What the task asks:
Among the entries below, please repeat exactly and only the lines from the line containing "Lemma total_amount_insert m" to the line containing "split; simpl.", both lines included.

-- Records shown follows --

(* ===== verification/ApplyProps.v ===== *)
(** * Correctness of transaction application ([apply.rs])

    The address index stays consistent whatever the outcome; a transaction that
    is applied moves value from the outputs it names to the outputs it creates;
    a transaction that fails on a missing input has already removed the inputs
    before it, which the ordered-DAG replay then keeps. *)

From S2P Require Import Prelude Encoding Crypto Types Merkle State Tx Graph Selection.
From S2P Require Import Ghostdag Ordering Mining Genesis Apply.

(** ** Value held by a set of unspent outputs *)

Definition total_amount (m : gmap OutPoint Utxo) : Z :=
  map_fold (fun _ v acc => utxo_amount v + acc) 0 m.

Lemma total_amount_insert m o v :
  m !! o = None -> total_amount (<[o := v]> m) = utxo_amount v + total_amount m.
Proof. intros Hm. unfold total_amount. rewrite map_fold_insert_L; [done|intros; lia|done]. Qed.
Lemma total_amount_delete m o v :
  m !! o = Some v -> total_amount m = utxo_amount v + total_amount (delete o m).
Proof. intros Hm. unfold total_amount. rewrite (map_fold_delete_L _ _ o v); [done|intros; lia|done]. Qed.

(** The outputs a list of inputs names, and what they hold in [m]. *)
Definition spent_outpoints (inputs : list TxInput) : list OutPoint := map in_previous_output inputs.
Definition amount_at (m : gmap OutPoint Utxo) (o : OutPoint) : Z :=
  match m !! o with Some v => utxo_amount v | None => 0 end.
Definition input_value (m : gmap OutPoint Utxo) (inputs : list TxInput) : Z :=
  sum_Z (map (amount_at m) (spent_outpoints inputs)).
Definition output_value (outputs : list TxOutput) : Z := sum_Z (map out_amount outputs).

(** ** Spending *)

Lemma spend_input_consistent u i u' :
  index_consistent u -> spend_input u i = Some u' -> index_consistent u'.
Proof.
  intros [Hk Hc Hs Hn]. unfold spend_input. set (o := in_previous_output i).
  destruct (u_utxos u !! o) as [spent|] eqn:Ho; [|done]. intros [= <-].
  destruct (Hc o spent Ho) as (entries & He & _). rewrite He.
  split; simpl.
  - intros o' v [_ Hv]%lookup_delete_Some. by apply Hk.
  - intros o' v [Hne Hv]%lookup_delete_Some. destruct (Hc o' v Hv) as (l & Hl & Hin).
    destruct (decide (utxo_address v = utxo_address spent)) as [Ha|Ha].
    + rewrite Ha, lookup_insert_eq. eexists. split; [done|]. rewrite Ha, He in Hl. simplify_eq.
      apply list_elem_of_filter. auto.
    + rewrite lookup_insert_ne by done. eauto.
  - intros a l o' Hl Hin. apply lookup_insert_Some in Hl as [[<- <-]|[Hne Hl]].
    + apply list_elem_of_filter in Hin as [Hno Hin]. destruct (Hs _ _ o' He Hin) as (v & Hv & Hav).
      exists v. by rewrite lookup_delete_ne.
    + destruct (Hs _ _ o' Hl Hin) as (v & Hv & Hav). exists v. split; [|done].
      rewrite lookup_delete_ne; [done|]. intros <-. congruence.
  - intros a l Hl. apply lookup_insert_Some in Hl as [[<- <-]|[Hne Hl]]; [|by apply (Hn a)].
    apply NoDup_filter. by apply (Hn _ _ He).
Qed.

-- Records shown concluded --

Exercise output:
Lemma total_amount_insert m o v :
  m !! o = None -> total_amount (<[o := v]> m) = utxo_amount v + total_amount m.
Proof. intros Hm. unfold total_amount. rewrite map_fold_insert_L; [done|intros; lia|done]. Qed.
Lemma total_amount_delete m o v :
  m !! o = Some v -> total_amount m = utxo_amount v + total_amount (delete o m).
Proof. intros Hm. unfold total_amount. rewrite (map_fold_delete_L _ _ o v); [done|intros; lia|done]. Qed.

(** The outputs a list of inputs names, and what they hold in [m]. *)
Definition spent_outpoints (inputs : list TxInput) : list OutPoint := map in_previous_output inputs.
Definition amount_at (m : gmap OutPoint Utxo) (o : OutPoint) : Z :=
  match m !! o with Some v => utxo_amount v | None => 0 end.
Definition input_value (m : gmap OutPoint Utxo) (inputs : list TxInput) : Z :=
  sum_Z (map (amount_at m) (spent_outpoints inputs)).
Definition output_value (outputs : list TxOutput) : Z := sum_Z (map out_amount outputs).

(** ** Spending *)

Lemma spend_input_consistent u i u' :
  index_consistent u -> spend_input u i = Some u' -> index_consistent u'.
Proof.
  intros [Hk Hc Hs Hn]. unfold spend_input. set (o := in_previous_output i).
  destruct (u_utxos u !! o) as [spent|] eqn:Ho; [|done]. intros [= <-].
  destruct (Hc o spent Ho) as (entries & He & _). rewrite He.
  split; simpl.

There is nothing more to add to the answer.